You are on page 1of 3

Spatial Topics in Database

Assignment 1
Vibhor (MT13019)

Q: Insertion and deletion in Rdnn tree.

Rdnn tree is a special type of tree whose non leaf nodes are of the form (ptr , rect, max_dnn) where ptr is pointer to child nodes , rect is MBR of child nodes and max_dnn is maximum of NN distance from all child nodes. Whereas leaf nodes (ptid , dnn) where ptid refers to d-dimensional point in data set and dnn is NN distance for that ptid. Insertion for insertion a point p we need to have NN of P as well as RNN of p. NN is needed so that we can put the entry of p in Rdnn tree and RNN is needed to update the dnn for points in RNN. We also have to update max_dnn of ascendant nodes of points in RNN because due to inclusion of this point in a subtree might change the value of max_dnn so we have to update the value of max_dnn of ascendant nodes of RNN points. For non-leaf node we find the distance between p and MBR composed of child nodes that is Rect i.e. D(p,Rect) if this distance is less than max_dnn of subtree then we again repeat same for child node otherwise we simply prune the subtree. If subtree at some level changes than we update the max_dnn value of ascending node and so on for upward nodes.
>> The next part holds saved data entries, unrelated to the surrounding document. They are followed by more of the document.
(* ===== verification/Nft.v ===== *)
(** * The packet filter ([internal/netlink/nftables.go])

    Mappings are queued by [AddMapping] and written in batches by one worker.
    The netlink library and the kernel are parameters: [commit] applies one
    transaction to the kernel's two maps, entirely or, on an error, not at all,
    as a netlink batch does; [add_error] is the library refusing to encode a
    list of elements.  The worker is modelled between two of its selects, with
    the choice of a ready case as an argument.  The texts that are piped to the
    nft command are modelled as strings. *)

From Stdlib Require Import Ascii.
From Stdlib Require String.
From stdpp Require Import prelude gmap strings.
From S2P Require Import Prelude GoStrings GoText GoNet Metrics IPPool.

#[local] Arguments String.append : simpl nomatch.

Definition tableName : string := "nextpath".
Definition batchMaxSize : nat := 256.
Definition batchChanSize : Z := 8192.

(** [v] is the value of the environment variable, empty when it is not set. *)
Definition parseBoolEnv (uni : string → string) (v : string) (defaultVal : bool) : bool :=
  let v := ToLower uni (TrimSpace v) in
  if bool_decide (v = EmptyString) then defaultVal
  else bool_decide (v = "true") || bool_decide (v = "1") || bool_decide (v = "y") || bool_decide (v = "yes").

(** A queued mapping; [op_id] stands for the channel its caller waits on. *)
Record mappingOp := mkOp { op_id : nat; op_fake : IP; op_real : IP; op_timeout : Z }.

Record SetElement := mkElement { el_Key : IP; el_Val : IP; el_Timeout : Z }.

(** ** Elements of a batch *)

Definition op_element (enableIPv6 : bool) (op : mappingOp) : option (bool * SetElement) :=
  let isIPv6 := is_nil (To4 (op_fake op)) in
  if isIPv6 && negb enableIPv6 then None
  else
    let keyBytes := if isIPv6 then To16 (op_fake op) else To4 (op_fake op) in
    let valBytes := if isIPv6 then To16 (op_real op) else To4 (op_real op) in
    if is_nil keyBytes || is_nil valBytes then None
    else Some (isIPv6, mkElement keyBytes valBytes (op_timeout op)).

Definition v4ToAdd (enableIPv6 : bool) (batch : list mappingOp) : list SetElement :=
  omap (λ op, match op_element enableIPv6 op with Some (false, el) => Some el | _ => None end) batch.
Definition v6ToAdd (enableIPv6 : bool) (batch : list mappingOp) : list SetElement :=
  omap (λ op, match op_element enableIPv6 op with Some (true, el) => Some el | _ => None end) batch.

Section Client.
Context {Kernel : Type}.
Context (commit : Kernel → list SetElement → list SetElement → Kernel + string).
Context (add_error : list SetElement → option string).

(** The client: [conn] tells whether a connection is established, [batchCh] is
    the content of the channel, [batch] what the worker holds; [results] are
    the answers the callers got, oldest first. *)
Record NFTClient := mkNFT {
  conn : bool;
  kernel : Kernel;
  batchCh : list mappingOp;
  batch : list mappingOp;
  cancelled : bool;
  stopped_worker : bool;
  results : list (nat * option string);
}.

Definition NewNFTClient (k : Kernel) : NFTClient := mkNFT true k [] [] false false [].

Definition with_conn (b : bool) (c : NFTClient) : NFTClient :=
  mkNFT b (kernel c) (batchCh c) (batch c) (cancelled c) (stopped_worker c) (results c).
Definition with_kernel (k : Kernel) (c : NFTClient) : NFTClient :=
  mkNFT (conn c) k (batchCh c) (batch c) (cancelled c) (stopped_worker c) (results c).
Definition with_queue (ch b : list mappingOp) (c : NFTClient) : NFTClient :=
  mkNFT (conn c) (kernel c) ch b (cancelled c) (stopped_worker c) (results c).
Definition with_results (r : list (nat * option string)) (c : NFTClient) : NFTClient :=
  mkNFT (conn c) (kernel c) (batchCh c) (batch c) (cancelled c) (stopped_worker c) r.
Definition stop_worker (c : NFTClient) : NFTClient :=
  mkNFT (conn c) (kernel c) (batchCh c) (batch c) (cancelled c) true (results c).

(** [Close] up to the wait for the worker, and the closing after it. *)
Definition Close_begin (c : NFTClient) : NFTClient :=
  mkNFT (conn c) (kernel c) (batchCh c) (batch c) true (stopped_worker c) (results c).
Definition Close_end (c : NFTClient) : NFTClient := with_conn false c.

(** [dial i] is whether the i-th attempt to open a socket succeeds. *)
Definition reconnectLocked (dial : nat → bool) (c : NFTClient) : NFTClient * option string :=
  if existsb dial (seq 0 5) then (with_conn true c, None)
  else (with_conn false c, Some "failed to reconnect Netlink socket after 5 attempts").

(** [Reconnect] is the same under the lock. *)
Definition Reconnect (dial : nat → bool) (c : NFTClient) : NFTClient * option string := reconnectLocked dial c.

(** ** Writing a batch *)

Definition flushBatchLocked (enableIPv6 : bool) (c : NFTClient) (b : list mappingOp) : NFTClient * option string :=
  if negb (conn c) then (c, Some "netlink connection is not established")
  else
    let v4 := v4ToAdd enableIPv6 b in
    let v6 := v6ToAdd enableIPv6 b in
    let has (l : list SetElement) := match l with [] => false | _ => true end in
    let refuse (l : list SetElement) := if has l then add_error l else None in
    match refuse v4 with
    | Some e => (c, Some ("failed to add " +:+ itoa (Z.of_nat (length v4)) +:+ " v4 elements: " +:+ e))
    | None =>
        match (if enableIPv6 then refuse v6 else None) with
        | Some e => (c, Some ("failed to add " +:+ itoa (Z.of_nat (length v6)) +:+ " v6 elements: " +:+ e))
        | None =>
            if has v4 || has v6 then
              match commit (kernel c) v4 v6 with
              | inl k => (with_kernel k c, None)
              | inr e => (c, Some ("batch add flush failed: " +:+ e))
              end
            else (c, None)
        end
    end.

(** [flush] of the worker: it empties the batch and answers its callers. *)
Definition flush (enableIPv6 : bool) (dial : nat → bool) (c : NFTClient) : NFTClient :=
  match batch c with
  | [] => c
  | b =>
      let '(c, err) := flushBatchLocked enableIPv6 c b in
      let '(c, finalErr) :=
        match err with
        | None => (c, None)
        | Some e =>
            if Contains e "file exists" then (c, None)
            else
              let '(c, retryErr) := reconnectLocked dial c in
              match retryErr with
              | Some _ => (c, Some e)
              | None =>
                  let '(c, retryErr2) := flushBatchLocked enableIPv6 c b in
                  (c, match retryErr2 with
                      | Some e2 => if Contains e2 "file exists" then None else Some e2
                      | None => None
                      end)
              end
        end in
      with_queue (batchCh c) [] (with_results (results c ++ ((λ op, (op_id op, finalErr)) <$> b)) c)
  end.

(** One step of [batchWorker].  [prefer] is the choice of the select when both
    the cancellation and a queued mapping are ready. *)
Definition worker_step (enableIPv6 : bool) (dial : nat → bool) (prefer : bool) (c : NFTClient) : NFTClient :=
  let finish (c : NFTClient) := stop_worker (flush enableIPv6 dial c) in
  if stopped_worker c then c
  else match batch c, batchCh c with
       | [], [] => if cancelled c then finish c else c
       | [], op :: ch => if cancelled c && prefer then finish c else with_queue ch [op] c
       | b, ch =>
           if negb (Nat.ltb (length b) batchMaxSize) then flush enableIPv6 dial c
           else match ch with
                | [] => if cancelled c then finish c else flush enableIPv6 dial c
                | op :: ch' =>
                    if cancelled c && prefer then finish c else with_queue ch' (b ++ [op]) c
                end
       end.

(** [AddMapping] up to the wait for its answer: the error it returns at once,
    or [None] when it waits or has nothing to do. *)
Definition nft_AddMapping (enableIPv6 : bool) (c : NFTClient) (op : mappingOp) : NFTClient * option string :=
  if is_nil (op_fake op) || is_nil (op_real op) then (c, Some "invalid address")
  else if negb enableIPv6 && is_nil (To4 (op_fake op)) then (c, None)
  else if Z.of_nat (length (batchCh c)) <? batchChanSize
       then (with_queue (batchCh c ++ [op]) (batch c) c, None)
       else (c, Some "batch queue is full").
End Client.
Arguments NFTClient : clear implicits.

(** ** Deny sets *)

(** One line of a compiled deny list; [None] when it is skipped. *)
Definition deny_line (line : string) : option string :=
  let line := match cut_char "#" line with Some (before, _) => before | None => line end in
  let line := TrimSpace line in
  if bool_decide (line = EmptyString) then None
  else if contains_char line "/" then
    match ParseCIDR line with Some _ => Some line | None => None end
  else if is_nil (ParseIP line) then None else Some line.

(** [content] is [None] when the file cannot be read. *)
Definition getDenyElements (content : option string) : string :=
  match content with
  | None => EmptyString
  | Some text => join_with ", " (omap deny_line (split_char (char 10) text))
  end.

Definition newline : string := String (char 10) EmptyString.

Definition deny_commands (set elements : string) : string :=
  "flush set inet " +:+ tableName +:+ " " +:+ set +:+ newline +:+
  (if bool_decide (elements = EmptyString) then EmptyString
   else "add element inet " +:+ tableName +:+ " " +:+ set +:+ " { " +:+ elements +:+ " }" +:+ newline).

(** The commands [ReloadDenySets] gives to nft. *)
Definition ReloadDenySets (enableIPv6 : bool) (v4 v6 : option string) : string :=
  deny_commands "deny_v4" (getDenyElements v4) +:+
  (if enableIPv6 then deny_commands "deny_v6" (getDenyElements v6) else EmptyString).

(** ** Recovery *)

Record MappingRecovery := mkRecovery { rec_RealIP : IP; rec_Expires : Z }.

(** What the kernel returns for one map: its elements (the timeout field holds
    the time left), or an error. *)
Definition missing_map (e : string) : bool := Contains e "no such file or directory".

Definition add_recovered (m : gmap string MappingRecovery) (els : list SetElement) : gmap string MappingRecovery :=
  foldl (λ m el, <[IP_String (el_Key el) := mkRecovery (el_Val el) (el_Timeout el)]> m) m els.

Definition ReadExistingMappings (established enableIPv6 : bool) (v4 v6 : list SetElement + string)
    : option (gmap string MappingRecovery) :=
  if negb established then None
  else
    let read (m : gmap string MappingRecovery) (res : list SetElement + string) :=
      match res with
      | inl els => Some (add_recovered m els)
      | inr e => if missing_map e then Some m else None
      end in
    m ← read ∅ v4;
    if enableIPv6 then read m v6 else Some m.

(** The recovery of [main]: every mapping read back enters the pool with
    version 0; [now] is the clock. *)
Definition recover_mappings (now : Z) (p : IPPool) (mt : Metrics) (existing : gmap string MappingRecovery)
    : IPPool * Metrics :=
  foldl (λ st '(fakeStr, record),
    let fakeIP := ParseIP fakeStr in
    if is_nil fakeIP then st
    else let '(_, p, mt) := AddMapping st.1 st.2 (rec_RealIP record) fakeIP 0 (now + rec_Expires record) in (p, mt))
    (p, mt) (map_to_list existing).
For leaf node if D(p, ptid) < D(p,c) where is c is some previous node , this means point ptid is more closer than any other node and id D(p,ptid) < dnn which means ptid is NN of p. Now by this we can have a dnns(p) and then using simple r tree insertion algo we can add newly find NN of p into n.

Deletion : here for deleting a node p we first have to find RNN (p) and than for all those RNN points we have to perform NN query as previous NN of those points is obviously p which is getting removed so we have to update. Performing NN

query for all RNN points is cosly and moreover all the RNN points are close to each other as they are RNN points for same point viz. p. So we can perform batch NN query which find NN for all RNN points. And after this query we update the dnn value for each of RNN point in tree.

Q: How to use MINDIST, MINMAXDIST, MAXDIST heuristic in deciding whether to prune the result or further explore the nodes.
d Is the distance for MBR having NN MINDIST it is the minimum distance to closest face of MBR from query point q. MINMAXDIST it is the minimum of maximum distance to all the faces of MBR from q. MAXDIST it is the maximum distance from any face of MBR to point q.

1. D > MAXDIST -- Explore - in this case it says that MAXDIST from q to MBR is smaller than d which means q is more closer to MBR than NN at d so it should be explore for RNN points. 2. d > MINMAXDIST Explore in this case also we should explore for RNN points here distance for NN of MBR is greater than MINMAXDIST so there is possibility of existence of RNN. Above point will give RNN when some points exist on closest face of MBR Otherwise no RNN 3. d < MINDIST -- Prune here this condition says that current NN of MBR having distance d is smaller than MINDIST to MBR from point q which assures that q can never be RNN of MBR hence it should be prune out.

Q: How Rdnn tree makes NN algorithm more efficient.

Algorithm based on Rdnn tree for NN algo use one more heuristic to prune some more data sets which makes it more efficient. What it do is lets say we have a query point q and we have to find NN for it. P is a point in dataset than euclidean distance between p and q is D(p,q). and dnns(p) is the distance between p and its nearest neighbor Here if D(p,q) < dnns(p)/2 for any p in data set S than p is NN for q. For point p, c(p,dnns(p)) is a circle centered at p and having radius dnns(p) If D(p,q) < dnns(p)/2 than for a point x outside the circle C D(x,q) >= dnns(p)/2 which means for any point outside the circle distance between q and x is greater than distance between p and q and hence p is NN for q. so while searching for NN if at leaf node we found any point for which D(p,q) < dnns(p)/2 is found than we can stop the search and report p as NN of q.